La Traviata – the opera’s not over until the frail lady sings (NI Opera in Grand Opera House until Saturday 17 September)

The door to the circular ball room opens and every head turns as a woman wearing a striking scarlet dress walks in. Violetta is a Parisian escort – a ‘courtesan’ in polite opera parlance – and she is hosting a social soiree to celebrate her return to good health. Her current client, a possessive baron, is among a throng of darkly dressed, glamorous women and men in attendance. But when Alfredo arrives, Violetta is immediately besotted with the handsome poet who, unbeknownst to her, has been visiting her sickbed daily. His only flaw is an interfering father who is none too amused at the prospect of Violetta’s career besmirching the supposed good name of his family and throws a scurrilous spanner into the romantic works.

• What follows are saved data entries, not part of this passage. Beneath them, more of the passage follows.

Section worker_step.
Context (to_float32 : Q → Q) (cfg : RunnerConfig) (use_cascade_attention : CascadeQuery → bool).
Context (worker_params : RequestParams → BatchParams) (new_generator : RequestParams → option handle).
Implicit Types (s : RunnerState) (b : InputBatch) (o : SchedulerOutput) (id : string) (r : CachedRequestState).

Abbreviation scheduled o s id r := (scheduled_state worker_params new_generator o s id r).

(** The tokens a step can look at: the request's, and its drafts behind them. *)
Definition step_token_ids o id r : list Z := (prompt_token_ids r ++ output_token_ids r) ++ spec_of o id.

(** What the scheduler promises about the tokens it schedules. *)
Record tokens_ok o s : Prop := {
  tk_count : ∀ id r c, scheduled o s id r → scheduled_count o id = Ok c → 0 < c ∧ len (spec_of o id) < c ∧ 0 <= num_computed_tokens r ∧
    num_computed_tokens r + c <= len (step_token_ids o id r) ∧
    ∀ g t l, block_table (slots (input_batch s)) !! g = Some t → block_ids r !! g = Some l → num_computed_tokens r + c <= bt_block_size t * len l;
  tk_total : total_num_scheduled_tokens o = zsum (num_scheduled_tokens o).*2;
  tk_distinct : NoDup (num_scheduled_tokens o).*1;
  tk_drafts : ∀ id, spec_of o id ≠ [] → is_Some (req_id_to_index (input_batch s) !! id);
  tk_some : num_scheduled_tokens o ≠ [];
  tk_room : total_num_scheduled_tokens o <= rc_max_num_tokens cfg;
  tk_spec : dom (scheduled_spec_decode_tokens o) ⊆ list_to_set (num_scheduled_tokens o).*1;
  tk_tables : ∀ t, t ∈ block_table (slots (input_batch s)) → 0 < bt_block_size t ∧
    total_num_scheduled_tokens o <= len (slot_mapping_np t) ∧ total_num_scheduled_tokens o <= len (slot_mapping t)
}.

(** ** What a row holds *)
Record holds o b i id r (row : Row) : Prop := {
  ho_row : rows (slots b) !! i = Some row;
  ho_computed : row_num_computed_tokens row = num_computed_tokens r;
  ho_tokens : take (length (step_token_ids o id r)) (row_token_ids row) = step_token_ids o id r;
  ho_blocks : group_blocks (block_table (slots b)) i = block_ids r
}.

Lemma request_shown_tokens c r :
  row_token_ids (rv_row (request_shown to_float32 c r).1) = prompt_token_ids r ++ output_token_ids r ∧
  row_num_computed_tokens (rv_row (request_shown to_float32 c r).1) = num_computed_tokens r.
Proof. unfold request_shown. by destruct (params_of r). Qed.

Lemma shown_holds o b i id r c :
  batch_ok b → req_id_to_index b !! id = Some i →
  fst <$> shown b !! id = Some (with_spec (spec_of o id) (request_shown to_float32 c r).1) → ∃ row, holds o b i id r row.
Proof.
  intros Hb Hi Hsh. pose proof (occupied_lt _ _ _ _ (bo_slots _ Hb) (proj1 (bo_index _ Hb id i) Hi)) as Hmax.
  destruct (lookup_lt_is_Some_2 (rows (slots b)) i) as [row Hrow]; [by rewrite (ro_length _ _ (so_rows _ _ (bo_slots _ Hb)))|].
  exists row. erewrite shown_lookup in Hsh; [|exact Hi|unfold row_view; rewrite Hrow; done]. cbn in Hsh. injection Hsh as Hv.
  set (iv := id_view (sets b) (dicts b) id) in Hv. set (v := mkRowView _ _ _ _ _) in Hv.
  destruct (visible_tokens iv v) as (T1 & _ & T3 & T4 & T5). rewrite Hv in T1, T3, T4, T5. cbn in T1, T3, T4, T5.
  destruct (request_shown_tokens c r) as [S1 S2]. destruct (request_shown_row to_float32 c r) as (S3 & _ & S4).
  split; [done|congruence| |congruence]. unfold step_token_ids. rewrite S1 in T4. etransitivity; [|exact (eq_sym T4)].
  unfold valid_tokens. rewrite <- T1, S3. f_equal. unfold cached_num_tokens, len. rewrite !length_app. lia.
Qed.

(** ** The counts of the rows *)
Lemma scheduled_count_lookup o id c : NoDup (num_scheduled_tokens o).*1 → (id, c) ∈ num_scheduled_tokens o → scheduled_count o id = Ok c.
Proof.
  intros Hnd Hin. unfold scheduled_count. destruct (list_find (λ p, p.1 = id) (num_scheduled_tokens o)) as [[j [id' c']]|] eqn:Hf.
  - apply list_find_Some in Hf as (Hj & Heq & _). cbn in Heq. subst id'. apply list_elem_of_lookup_1 in Hin as [k Hk].
    assert (j = k) as ->; [|by simplify_eq]. eapply NoDup_lookup; [exact Hnd| |]; rewrite list_lookup_fmap; [by rewrite Hj|by rewrite Hk].
  - apply list_find_None in Hf. rewrite Forall_forall in Hf. by destruct (Hf _ Hin).
Qed.
Lemma zsum_perm (l k : list Z) : l ≡ₚ k → zsum l = zsum k.
Proof. induction 1; rewrite ?zsum_cons; lia. Qed.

Can Violetta’s willingness to put others first overcome the twin hurdles of patriarchal misogyny and a relapse of her life-threatening illness?

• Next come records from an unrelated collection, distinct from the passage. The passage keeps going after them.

(* ===== verification/MMEmbeddings.v ===== *)
(** The multi-modal embeddings of a step: [_execute_mm_encoder] and [_gather_mm_embeddings]
    of [v1/worker/gpu_model_runner.py], with the placeholders of [v1/worker/utils.py].  The
    encoder runs once for every input, its output is cached with a row for each position
    of the placeholder, and each chunk of a prompt gets the rows of its own positions. *)
From Stdlib Require Import ZArith QArith Lia.
From stdpp Require Import base strings countable gmap sets list.
From S2P Require Import Prelude Request SchedulerData Arrays BlockTable BatchUpdate InputBatch ModelRunner PrepareInputs ExecuteModel.
From S2P Require Import UpdateStates.
Local Open Scope Z_scope.

(** * Placeholders *)
Definition embeds_of (mask : list bool) : nat := length (filter (λ p, p = true) mask).

Lemma scatter_gather (embeds : list Embedding) mask :
  (∀ m, mask = Some m → length embeds = embeds_of m) →
  ∃ placeholders, scatter_mm_placeholders embeds mask = Ok placeholders ∧ gather_mm_placeholders placeholders mask = embeds ∧
    length placeholders = match mask with Some m => length m | None => length embeds end.
Proof.
  destruct mask as [mask|]; intros Hm; [|by exists embeds]. specialize (Hm mask eq_refl). cbn. revert embeds Hm.
  induction mask as [|b mask IH]; intros embeds Hm; [destruct embeds; [by exists []|done]|]. unfold embeds_of in *. cbn [length replicate mask_fill].
  destruct b.
  - rewrite filter_cons_True in Hm by done. destruct embeds as [|e embeds]; [done|]. injection Hm as Hm. destruct (IH embeds Hm) as (pl & Hs & Hg & Hl).
    rewrite Hs. cbn. eexists. split_and!; [done| |by rewrite <- Hl]. unfold mask_select in *. cbn [zip_with]. rewrite filter_cons_True by done. cbn. by rewrite Hg.
  - rewrite filter_cons_False in Hm by done. destruct (IH embeds Hm) as (pl & Hs & Hg & Hl).
    rewrite Hs. cbn. eexists. split_and!; [done| |by rewrite <- Hl]. unfold mask_select in *. cbn [zip_with]. by rewrite filter_cons_False by done.
Qed.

Giuseppe Verdi’s opera La Traviata is a study on class and hypocrisy. It’s countercultural for 2022, never mind 1853 when it premiered to a tough audience in Vienna. The heroine of the piece, with the greatest moral backbone, is Violetta, played with vigour by soprano Siobhan Stagg. Rarely off-stage during the four scenes, Stagg at first oozes self-assurance. Then she is coerced into breaking off her for-once loving relationship and sacrificing her own desires to placate another man’s feelings, before staging a passionate fightback against her ticking body clock to.

Whether the centre of attention at a party, or a sweating mess in bed with tuberculosis, Stagg’s Violetta demonstrates real strength of character alongside her soaring arias and balanced duets with Alfredo. If Violetta turns heads, then Alfredo is a good match; his patent shoes are just about the only shiny thing on the stage. Noah Stewart brings poise, his fabulous tenor voice, and a commanding presence and great body language in Alfredo’s scenes with Violetta. Ukrainian-born Yuriy Yurchuk gives Alfredo’s father Giorgio a sense of derision. Local baritone Seamus Brady stepped into the role of Baron Douphol with confidence and aplomb, though extra menace could be added during the run.

The walls of Niall McKeever’s crucible set are distressed, the windows smudged, and what once may have been classy statues and fixtures are instead twisted and melted, hanging ominously from the wall, one with a chair impaled in its mess. Violetta’s poverty of finance and wellbeing is all around, and the muted costume choices and severe wigs amplify the sense of loss that hangs over this opera that’s truly not over until the frail lady sings.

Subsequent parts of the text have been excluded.